I have worked at one of these firms and in my experience, SIG is where you will truly have a chance to grow. They invest a great deal of resources into each new assistant trader and you will definitely learn a lot. I would rather not comment on the other option.

 
JackSheng:
seniorplow:
Which would you pick?

One thing is I am leaning towards Chicago over Philadelphia, but SIG does trade in Chicago, as well.

worked there for one summer, very good training programs, even for summer interns

and the poker games, awesome

Psssh. I interned at DRW, and they have a game room, catered lunches, yoga, and WINE. WINE for god's sake.
 
Best Response

SIG has a great intern training program, 2 hours every day of the week during the summer, they have senior ex-traders running education, who are great at it, goes through math, lots of probability, extensive option theory, mock trading and limit poker. There is also a speaker series on some of the topics above. The culture is not like your typical bulge bracket trading floor, there's no hazing or initiation process or any of that crap, you're entirely respected by your smartness and work ethic.
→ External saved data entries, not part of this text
(* ===== verification/Receiver.v ===== *)
(** * Receiver: the reordering-tolerant receiver (src/src/receiver.rs)

    [ReceiverKeyManager] maps each packet to its generation, keeps a ring of
    the last K generation keys, catches up on a clone of the ratchet, and
    adopts the result only after the packet authenticates.  [recv_unprotect]
    is the whole of [ReceiverKeyManager::unprotect], its four phases being
    the definitions [map_generation], [classify], [fetch_key] and
    [finalize]. *)

From S2P Require Import Prelude Bytes Crypto Rtp IndexRecovery Mls Ratchet Rdbx Session Generation Granularity.

Inductive RecvDrop := BehindWindow | SeekCapExceeded | SrtpReplay | AuthFail.

#[export] Instance RecvDrop_eq_dec : EqDecision RecvDrop.
Proof. solve_decision. Defined.

Record RecvStats := mkRecvStats {
  decrypted : Z;
  cache_hits : Z;
  catchup_steps : Z;
  catchup_steps_wasted : Z;
  max_catchup : Z;
  installs : Z;
  drops_behind : Z;
  drops_seek_cap : Z;
  drops_replay : Z;
  drops_auth : Z
}.

Definition RecvStats_default : RecvStats := mkRecvStats 0 0 0 0 0 0 0 0 0 0.

Definition bump_decrypted (t : RecvStats) : RecvStats :=
  mkRecvStats (u64 (decrypted t + 1)) (cache_hits t) (catchup_steps t) (catchup_steps_wasted t)
    (max_catchup t) (installs t) (drops_behind t) (drops_seek_cap t) (drops_replay t) (drops_auth t).
Definition bump_cache_hits (t : RecvStats) : RecvStats :=
  mkRecvStats (decrypted t) (u64 (cache_hits t + 1)) (catchup_steps t) (catchup_steps_wasted t)
    (max_catchup t) (installs t) (drops_behind t) (drops_seek_cap t) (drops_replay t) (drops_auth t).
Definition add_catchup (jump : Z) (t : RecvStats) : RecvStats :=
  mkRecvStats (decrypted t) (cache_hits t) (u64 (catchup_steps t + jump)) (catchup_steps_wasted t)
    (Z.max (max_catchup t) jump) (installs t) (drops_behind t) (drops_seek_cap t) (drops_replay t)
    (drops_auth t).
Definition add_wasted (jump : Z) (t : RecvStats) : RecvStats :=
  mkRecvStats (decrypted t) (cache_hits t) (catchup_steps t) (u64 (catchup_steps_wasted t + jump))
    (max_catchup t) (installs t) (drops_behind t) (drops_seek_cap t) (drops_replay t) (drops_auth t).
Definition bump_installs (t : RecvStats) : RecvStats :=
  mkRecvStats (decrypted t) (cache_hits t) (catchup_steps t) (catchup_steps_wasted t)
    (max_catchup t) (u64 (installs t + 1)) (drops_behind t) (drops_seek_cap t) (drops_replay t)
    (drops_auth t).
Definition bump_drop (d : RecvDrop) (t : RecvStats) : RecvStats :=
  let upd behind cap replay auth :=
    mkRecvStats (decrypted t) (cache_hits t) (catchup_steps t) (catchup_steps_wasted t)
      (max_catchup t) (installs t) behind cap replay auth in
  let b := drops_behind t in
  let c := drops_seek_cap t in
  let r := drops_replay t in
  let a := drops_auth t in
  match d with
  | BehindWindow => upd (u64 (b + 1)) c r a
  | SeekCapExceeded => upd b (u64 (c + 1)) r a
  | SrtpReplay => upd b c (u64 (r + 1)) a
  | AuthFail => upd b c r (u64 (a + 1))
  end.

Abbreviation ring_t := (list (option (Z * bytes))).

Record ReceiverKeyManager (S : Type) := mkReceiver {
  rx_session : S;
  rx_ssrc : Z;
  rx_scheme : GenerationScheme;
  rx_recovery : IndexRecovery;
  rx_ratchet : StreamRatchet;
  rx_ring : ring_t;
  rx_frontier : option Z;
  rx_installed : option Z;
  rx_seek_cap : Z;
  rx_stats : RecvStats
}.
Arguments mkReceiver {S}.
Arguments rx_session {S}.
Arguments rx_ssrc {S}.
Arguments rx_scheme {S}.
Arguments rx_recovery {S}.
Arguments rx_ratchet {S}.
Arguments rx_ring {S}.
Arguments rx_frontier {S}.
Arguments rx_installed {S}.
Arguments rx_seek_cap {S}.
Arguments rx_stats {S}.

Inductive Placement :=
| InWindow (ks : bytes)
| Ahead (jump : Z).

Record PendingCatchup := mkPending {
  pending_ratchet : StreamRatchet;
  pending_derived : list (Z * bytes);
  pending_jump : Z
}.

(** Phase 1: the packet's generation, and its extended index for the
    schemes that recover one; [None] for a packet from before the epoch. *)
Definition map_generation (scheme : GenerationScheme) (recovery : IndexRecovery) (seq ts : Z) :
    outcome (option (Z * option Z)) :=
  match scheme with
  | SchemeEpochOnly => Ret (Some (0, None))
  | SchemeFrame epoch_start_ts frame_period =>
      g ← frame_generation ts epoch_start_ts frame_period;
      Ret (Some (g, None))
  | SchemePacket base =>
      let index := recover recovery seq in
      match checked_sub index base with
      | None => Ret None
      | Some g => Ret (Some (g, Some index))
      end
  | SchemeEveryN base n =>
      let index := recover recovery seq in
      match checked_sub index base with
      | None => Ret None
      | Some offset => g ← div_ offset n; Ret (Some (g, Some index))
      end
  end.

Section Receiver.
Context {CR : Crypto} {S : Type} {OPS : SrtpOps S}.
Implicit Types self : ReceiverKeyManager S.

Definition set_stats self (f : RecvStats -> RecvStats) : ReceiverKeyManager S :=
  mkReceiver (rx_session self) (rx_ssrc self) (rx_scheme self) (rx_recovery self) (rx_ratchet self)
    (rx_ring self) (rx_frontier self) (rx_installed self) (rx_seek_cap self) (f (rx_stats self)).

Definition set_session self (s : S) : ReceiverKeyManager S :=
  mkReceiver s (rx_ssrc self) (rx_scheme self) (rx_recovery self) (rx_ratchet self)
    (rx_ring self) (rx_frontier self) (rx_installed self) (rx_seek_cap self) (rx_stats self).

Definition set_installed self (g : Z) : ReceiverKeyManager S :=
  mkReceiver (rx_session self) (rx_ssrc self) (rx_scheme self) (rx_recovery self) (rx_ratchet self)
    (rx_ring self) (rx_frontier self) (Some g) (rx_seek_cap self) (rx_stats self).

Definition set_recovery self (r : IndexRecovery) : ReceiverKeyManager S :=
  mkReceiver (rx_session self) (rx_ssrc self) (rx_scheme self) r (rx_ratchet self)
    (rx_ring self) (rx_frontier self) (rx_installed self) (rx_seek_cap self) (rx_stats self).

Definition set_window self (ratchet : StreamRatchet) (ring : ring_t) (g : Z) : ReceiverKeyManager S :=
  mkReceiver (rx_session self) (rx_ssrc self) (rx_scheme self) (rx_recovery self) ratchet
    ring (Some g) (rx_installed self) (rx_seek_cap self) (rx_stats self).

Definition ReceiverKeyManager_new (scheme : GenerationScheme) (ssrc : Z) (ratchet : StreamRatchet)
    (k : nat) (seek_cap replay_window : Z) : outcome (ReceiverKeyManager S) :=
  _ ← assert (bool_decide (1 <= k)%nat);
  let policy := mkStreamPolicy throwaway replay_window false in
  match ss_add_stream ss_new ssrc policy with
  | (Err _, _) => Panic
  | (Ok _, session) =>
      Ret (mkReceiver session ssrc scheme IndexRecovery_default ratchet (replicate k None)
             None None seek_cap RecvStats_default)
  end.

(** Phase 2: where [g] falls relative to the window. *)
Definition classify self (g : Z) : outcome (result Placement RecvDrop) :=
  let k := Z.of_nat (length (rx_ring self)) in
  let ahead jump :=
    if rx_seek_cap self <? jump then Ret (Err SeekCapExceeded) else Ret (Ok (Ahead jump)) in
  match rx_frontier self with
  | Some f =>
      if g <=? f then
        if k <=? f - g then Ret (Err BehindWindow)
        else
          slot ← index (rx_ring self) (Z.to_nat (g mod k));
          match slot with
          | Some (tag, ks) => if tag =? g then Ret (Ok (InWindow ks)) else Panic
          | None => Panic
          end
      else ahead (g - f)
  | None => ahead (u64 (g + 1))
  end.

(** The catch-up loop [while ratchet.generation() <= g], keeping the last
    [k] derived keys; [fuel] bounds the iterations. *)
Fixpoint catch_up (fuel k : nat) (g : Z) (ratchet : StreamRatchet) (derived : list (Z * bytes)) :
    outcome (StreamRatchet * list (Z * bytes)) :=
  if generation ratchet <=? g then
    match fuel with
    | O => Panic
    | Datatypes.S fuel =>
        '(gk, ratchet) ← next_key_salt ratchet;
        let derived := if bool_decide (length derived = k) then drop 1 derived else derived in
        catch_up fuel k g ratchet (derived ++ [gk])
    end
  else Ret (ratchet, derived).

(** Phase 3: the key for [g], read from the window or derived on a clone. *)
Definition fetch_key self (g : Z) (p : Placement) :
    outcome (bytes * option PendingCatchup * ReceiverKeyManager S) :=
  match p with
  | InWindow ks => Ret (ks, None, set_stats self bump_cache_hits)
  | Ahead jump =>
      let fuel := Z.to_nat (g + 1 - generation (rx_ratchet self)) in
      '(ratchet, derived) ← catch_up fuel (length (rx_ring self)) g (rx_ratchet self) [];
      let self := set_stats self (add_catchup jump) in
      back ← expect (last derived);
      Ret (snd back, Some (mkPending ratchet derived jump), self)
  end.

(** Loading [g]'s key unless it is the one in the cipher. *)
Definition install self (g : Z) (key_salt : bytes) : outcome (ReceiverKeyManager S) :=
  if bool_decide (rx_installed self = Some g) then Ret self
  else
    let '(key, salt) := split_key_salt key_salt in
    match ss_rekey (rx_session self) (rx_ssrc self) key salt with
    | (Err _, _) => Panic
    | (Ok _, s) => Ret (set_stats (set_installed (set_session self s) g) bump_installs)
    end.

(** Folding newly derived keys into the ring: slot [gg % k]. *)
Fixpoint fold_ring (ring : ring_t) (derived : list (Z * bytes)) : ring_t :=
  match derived with
  | [] => ring
  | (gg, ks) :: derived =>
      let k := Z.of_nat (length ring) in
      fold_ring (<[Z.to_nat (gg mod k) := Some (gg, ks)]> ring) derived
  end.

(** Phase 4, after [Session::unprotect] returned. *)
Definition finalize self (g : Z) (est_index : option Z) (pending : option PendingCatchup)
    (r : result unit Error) : outcome (result Z RecvDrop * ReceiverKeyManager S) :=
  match r with
  | Ok _ =>
      let self :=
        match pending with
        | Some p => set_window self (pending_ratchet p) (fold_ring (rx_ring self) (pending_derived p)) g
        | None => self
        end in
      let self :=
        match est_index with
        | Some index => set_recovery self (update (rx_recovery self) index)
        | None => self
        end in
      Ret (Ok g, set_stats self bump_decrypted)
  | Err e =>
      let self :=
        match pending with
        | Some p => set_stats self (add_wasted (pending_jump p))
        | None => self
        end in
      match e with
      | REPLAY_FAIL | REPLAY_OLD => Ret (Err SrtpReplay, set_stats self (bump_drop SrtpReplay))
      | AUTH_FAIL => Ret (Err AuthFail, set_stats self (bump_drop AuthFail))
      | _ => Panic
      end
  end.

Definition recv_unprotect self (buf : bytes) :
    outcome (result Z RecvDrop * bytes * ReceiverKeyManager S) :=
  if bool_decide (length buf < RTP_HEADER_LEN)%nat then
    Ret (Err AuthFail, buf, set_stats self (bump_drop AuthFail))
  else
    b2 ← index buf 2; b3 ← index buf 3;
    b4 ← index buf 4; b5 ← index buf 5; b6 ← index buf 6; b7 ← index buf 7;
    let seq := from_be_bytes [b2; b3] in
    let ts := from_be_bytes [b4; b5; b6; b7] in
    mapped ← map_generation (rx_scheme self) (rx_recovery self) seq ts;
    match mapped with
    | None => Ret (Err BehindWindow, buf, set_stats self (bump_drop BehindWindow))
    | Some (g, est_index) =>
        placement ← classify self g;
        match placement with
        | Err d => Ret (Err d, buf, set_stats self (bump_drop d))
        | Ok p =>
            '(key_salt, pending, self) ← fetch_key self g p;
            self ← install self g key_salt;
            let '(r, buf, s) := ss_unprotect (rx_session self) buf in
            '(res, self) ← finalize (set_session self s) g est_index pending r;
            Ret (res, buf, self)
        end
    end.

End Receiver.
Arguments ReceiverKeyManager_new {S OPS}.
I feel that trading floors which are hierarchical and treat noobs like shit are filled with insecure traders who are usually second best.

People at SIG realize that a really smart assistant trader or junior trader could well, if they're really good, be making more than them in a few years. There is a lot of betting on just about anything, lots of poker players. The most respected people tend to be those who are somewhere between a quant and a trader and good at both. Usually have quite quantitative background, constantly think probabilistically and are able to take rational risks and decisions as far as possible. Definitely some ridiculously smart people around.

 

They're undoubtedly one of the more prestigious prop shops. The only [trading] firms I'd take over them are DE Shaw (already did), Jane Street Capital, RenTech, AQR, or SIG (more marketmaking)
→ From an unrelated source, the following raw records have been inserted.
(* ===== verification/ReceiverWindow.v ===== *)
(** * ReceiverWindow: the key window of the receiver

    The catch-up loop and the ring update of Receiver.v against the
    reference keys [gen_key]: the loop terminates with the ratchet one past
    the target generation and the last K keys in order, and folding them in
    leaves the ring holding exactly the keys of the window that ends at the
    new frontier. *)

From S2P Require Import Prelude Bytes Crypto Mls Ratchet Receiver.

(** Integers less than [k] apart with equal remainders are equal. *)
Lemma mod_inj_window k x y : 0 < k -> Z.abs (x - y) < k -> x mod k = y mod k -> x = y.
Proof.
  intros Hk Hd Hm. rewrite (Z.div_mod x k), (Z.div_mod y k), Hm in Hd |- * by lia.
  assert (x / k = y / k); nia.
Qed.

Section Window.
Context {CR : Crypto} {CL : CryptoLaws}.
Context (seed : bytes) (Hseed : length seed = CHAIN_SECRET_LEN).

(** The keys of the [m] generations from [a] on. *)
Definition key_run (a : Z) (m : nat) : list (Z * bytes) :=
  (fun i => (a + Z.of_nat i, gen_key seed (a + Z.of_nat i))) <$> seq 0 m.

Lemma length_key_run a m : length (key_run a m) = m.
Proof. unfold key_run. by rewrite length_fmap, length_seq. Qed.

Lemma key_run_cons a m : key_run a (S m) = (a, gen_key seed a) :: key_run (a + 1) m.
Proof.
  unfold key_run. rewrite <- cons_seq, <- fmap_S_seq, fmap_cons, <- list_fmap_compose, Z.add_0_r.
  f_equal. apply list_fmap_ext. intros i x _. cbn.
  by replace (a + 1 + Z.of_nat x) with (a + Z.of_nat (S x)) by lia.
Qed.

Lemma key_run_snoc a m :
  key_run a (S m) = key_run a m ++ [(a + Z.of_nat m, gen_key seed (a + Z.of_nat m))].
Proof. unfold key_run. by rewrite seq_S, fmap_app. Qed.

Lemma last_key_run a m : last (key_run a (S m)) = Some (a + Z.of_nat m, gen_key seed (a + Z.of_nat m)).
Proof. by rewrite key_run_snoc, last_snoc. Qed.

(** ** The catch-up loop *)

Lemma catch_up_run k g fuel n a m :
  (1 <= k)%nat -> (m <= k)%nat -> 0 <= a -> a + Z.of_nat m = n -> n <= g + 1 -> g < u64_max ->
  (Z.to_nat (g + 1 - n) <= fuel)%nat ->
  catch_up fuel k g (ratchet_at seed n) (key_run a m) =
  let m' := Z.to_nat (Z.min (Z.of_nat k) (g + 1 - a)) in
  Ret (ratchet_at seed (g + 1), key_run (g + 1 - Z.of_nat m') m').
Proof.
  intros Hk. revert n a m. induction fuel as [|fuel IH]; intros n a m Hm Ha Hn Hg Hmax Hfuel; cbn [catch_up].
  all: change (generation (ratchet_at seed n)) with n.
  all: destruct (Z.leb_spec n g) as [Hle|Hgt];
    [|assert (n = g + 1) as -> by lia; cbn zeta;
      replace (Z.to_nat (Z.min (Z.of_nat k) (g + 1 - a))) with m by lia;
      by replace (g + 1 - Z.of_nat m) with a by lia].
  - lia.
  - rewrite next_key_salt_at by (done || lia). cbn [mbind outcome_bind].
    rewrite length_key_run. subst n. case_bool_decide as Hfull.
    + destruct m as [|m]; [lia|]. rewrite key_run_cons. cbn [drop]. rewrite drop_0.
      replace (a + Z.of_nat (S m)) with (a + 1 + Z.of_nat m) in * by lia.
      rewrite <- key_run_snoc, IH by lia. cbn zeta.
      by replace (Z.min (Z.of_nat k) (g + 1 - (a + 1))) with (Z.min (Z.of_nat k) (g + 1 - a)) by lia.
    + rewrite <- key_run_snoc. apply IH; lia.
Qed.

(** The loop as [unprotect] calls it: from generation [n] to [g]. *)
Lemma catch_up_spec k n g :
  (1 <= k)%nat -> 0 <= n <= g -> g < u64_max ->
  let m := Z.to_nat (Z.min (Z.of_nat k) (g + 1 - n)) in
  catch_up (Z.to_nat (g + 1 - n)) k g (ratchet_at seed n) [] =
  Ret (ratchet_at seed (g + 1), key_run (g + 1 - Z.of_nat m) m).
Proof. intros Hk Hn Hmax. apply (catch_up_run k g _ n n 0); lia. Qed.

(** ** The ring *)

Lemma length_fold_ring ring l : length (fold_ring ring l) = length ring.
Proof.
  revert ring; induction l as [|[g ks] l IH]; intros ring; cbn; [done|].
  by rewrite IH, length_insert.
Qed.

Lemma fold_ring_other ring a m i :
  (forall g, a <= g < a + Z.of_nat m -> i ≠ Z.to_nat (g mod Z.of_nat (length ring))) ->
  fold_ring ring (key_run a m) !! i = ring !! i.
Proof.
  revert ring a; induction m as [|m IH]; intros ring a Hi; [done|].
  rewrite key_run_cons. cbn [fold_ring]. rewrite IH.
  - rewrite list_lookup_insert_ne; [done|]. apply not_eq_sym, Hi. lia.
  - intros g Hg. rewrite length_insert. apply Hi. lia.
Qed.

Lemma fold_ring_run ring a m g :
  (1 <= length ring)%nat -> (m <= length ring)%nat -> a <= g < a + Z.of_nat m ->
  fold_ring ring (key_run a m) !! Z.to_nat (g mod Z.of_nat (length ring)) = Some (Some (g, gen_key seed g)).
Proof.
  revert ring a; induction m as [|m IH]; intros ring a Hk Hm Hg; [lia|].
  rewrite key_run_cons. cbn [fold_ring].
  set (i := Z.to_nat (a mod Z.of_nat (length ring))).
  assert (i < length ring)%nat as Hi.
  { unfold i. pose proof (Z.mod_pos_bound a (Z.of_nat (length ring)) ltac:(lia)). lia. }
  destruct (decide (g = a)) as [->|Hne].
  - fold i. rewrite fold_ring_other; [by apply list_lookup_insert_eq|].
    intros g' Hg'. rewrite length_insert. unfold i. intros Heq.
    assert (a = g'); [|lia]. apply (mod_inj_window (Z.of_nat (length ring))); [lia|lia|].
    pose proof (Z.mod_pos_bound a (Z.of_nat (length ring)) ltac:(lia)).
    pose proof (Z.mod_pos_bound g' (Z.of_nat (length ring)) ltac:(lia)). lia.
  - rewrite <- (length_insert ring i (Some (a, gen_key seed a))). apply IH; rewrite ?length_insert; lia.
Qed.

(** The ring holds exactly the keys of the window [(f - k, f]]: each at its
    slot, and nothing else.  [f = -1] is the empty window. *)
Definition ring_holds (ring : ring_t) (f : Z) : Prop :=
  (forall g, 0 <= g -> f - Z.of_nat (length ring) < g <= f ->
     ring !! Z.to_nat (g mod Z.of_nat (length ring)) = Some (Some (g, gen_key seed g))) /\
  (forall i g ks, ring !! i = Some (Some (g, ks)) ->
     0 <= g /\ f - Z.of_nat (length ring) < g <= f /\ ks = gen_key seed g /\
     i = Z.to_nat (g mod Z.of_nat (length ring))).

Lemma ring_holds_empty k : ring_holds (replicate k None) (-1).
Proof.
  clear Hseed. split; [lia|]. intros i g ks [Hi _]%lookup_replicate. done.
Qed.

Lemma mod_slot_eq k x y : 0 < k -> Z.to_nat (x mod k) = Z.to_nat (y mod k) -> x mod k = y mod k.
Proof.
  intros Hk Heq. pose proof (Z.mod_pos_bound x k Hk). pose proof (Z.mod_pos_bound y k Hk). lia.
Qed.

(** A slot is either touched by one of [m] consecutive generations or by none. *)
Lemma slot_cases k i a m :
  0 < k ->
  (exists gg, a <= gg < a + Z.of_nat m /\ i = Z.to_nat (gg mod k)) \/
  (forall gg, a <= gg < a + Z.of_nat m -> i ≠ Z.to_nat (gg mod k)).
Proof.
  intros Hk. induction m as [|m IH]; [right; lia|]. destruct IH as [(gg & ? & ?)|Hno].
  - left. exists gg. split; [lia|done].
  - destruct (decide (i = Z.to_nat ((a + Z.of_nat m) mod k))) as [Heq|Hne].
    + left. exists (a + Z.of_nat m). split; [lia|done].
    + right. intros gg Hgg. destruct (decide (gg = a + Z.of_nat m)) as [->|]; [done|apply Hno; lia].
Qed.

(** Folding the keys a catch-up from [f] to [g] kept moves the window to [g]. *)
Lemma fold_ring_holds ring f g m :
  (1 <= length ring)%nat -> -1 <= f < g ->
  m = Z.to_nat (Z.min (Z.of_nat (length ring)) (g - f)) ->
  ring_holds ring f -> ring_holds (fold_ring ring (key_run (g + 1 - Z.of_nat m) m)) g.
Proof.
  intros Hk Hfg Hm [Hin Hout]. set (k := Z.of_nat (length ring)) in *.
  assert (0 < k) as Hk0 by lia.
  split; rewrite length_fold_ring; fold k.
  - intros h Hh0 Hh. destruct (Z.le_gt_cases (g + 1 - Z.of_nat m) h) as [Hge|Hlt].
    + apply fold_ring_run; lia.
    + rewrite fold_ring_other; [apply Hin; lia|].
      intros gg Hgg Heq. apply mod_slot_eq in Heq; [|done].
      assert (h = gg); [|lia]. apply (mod_inj_window k); [lia|lia|done].
  - intros i h ks Hi.
    destruct (slot_cases k i (g + 1 - Z.of_nat m) m Hk0) as [(gg & Hgg & ->)|Hno].
    + unfold k in Hi. rewrite fold_ring_run in Hi by lia. injection Hi as -> <-.
      split_and!; try done; lia.
    + rewrite fold_ring_other in Hi by (intros gg Hgg; apply Hno; lia).
      destruct (Hout _ _ _ Hi) as (Hh0 & Hh & -> & ->). split_and!; try done; try lia.
      destruct (Z.le_gt_cases h (g - k)) as [Hold|]; [|lia]. exfalso.
      pose proof (Z.mod_pos_bound (g - h) k Hk0).
      apply (Hno (g - (g - h) mod k)); [|f_equal; rewrite Zminus_mod_idemp_r; f_equal; lia].
      pose proof (Z.div_mod (g - h) k ltac:(lia)).
      assert (1 <= (g - h) / k) by (apply Z.div_le_lower_bound; lia).
      assert (k <= k * ((g - h) / k)) by nia. lia.
Qed.

End Window.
As for the culture,DRW hires a lot of college grads from top schools over more experienced people. You'll be expected to keep up with some very smart people, so do your homework. As opposed to SIG (which does a lot of Market making), DRW is full blown prop trading. They focus on technology, which gives them an edge.

 

I believe DRW is a market maker, just as SIG is. SIG is primarily equity options (single stocks--they're a DPM in a lot of big big names). DRW got their start in Eurodollars and I believe now just trades EDs, Fed-Funds, energy, and the curve. Do you want to trade futures or options? Do you know?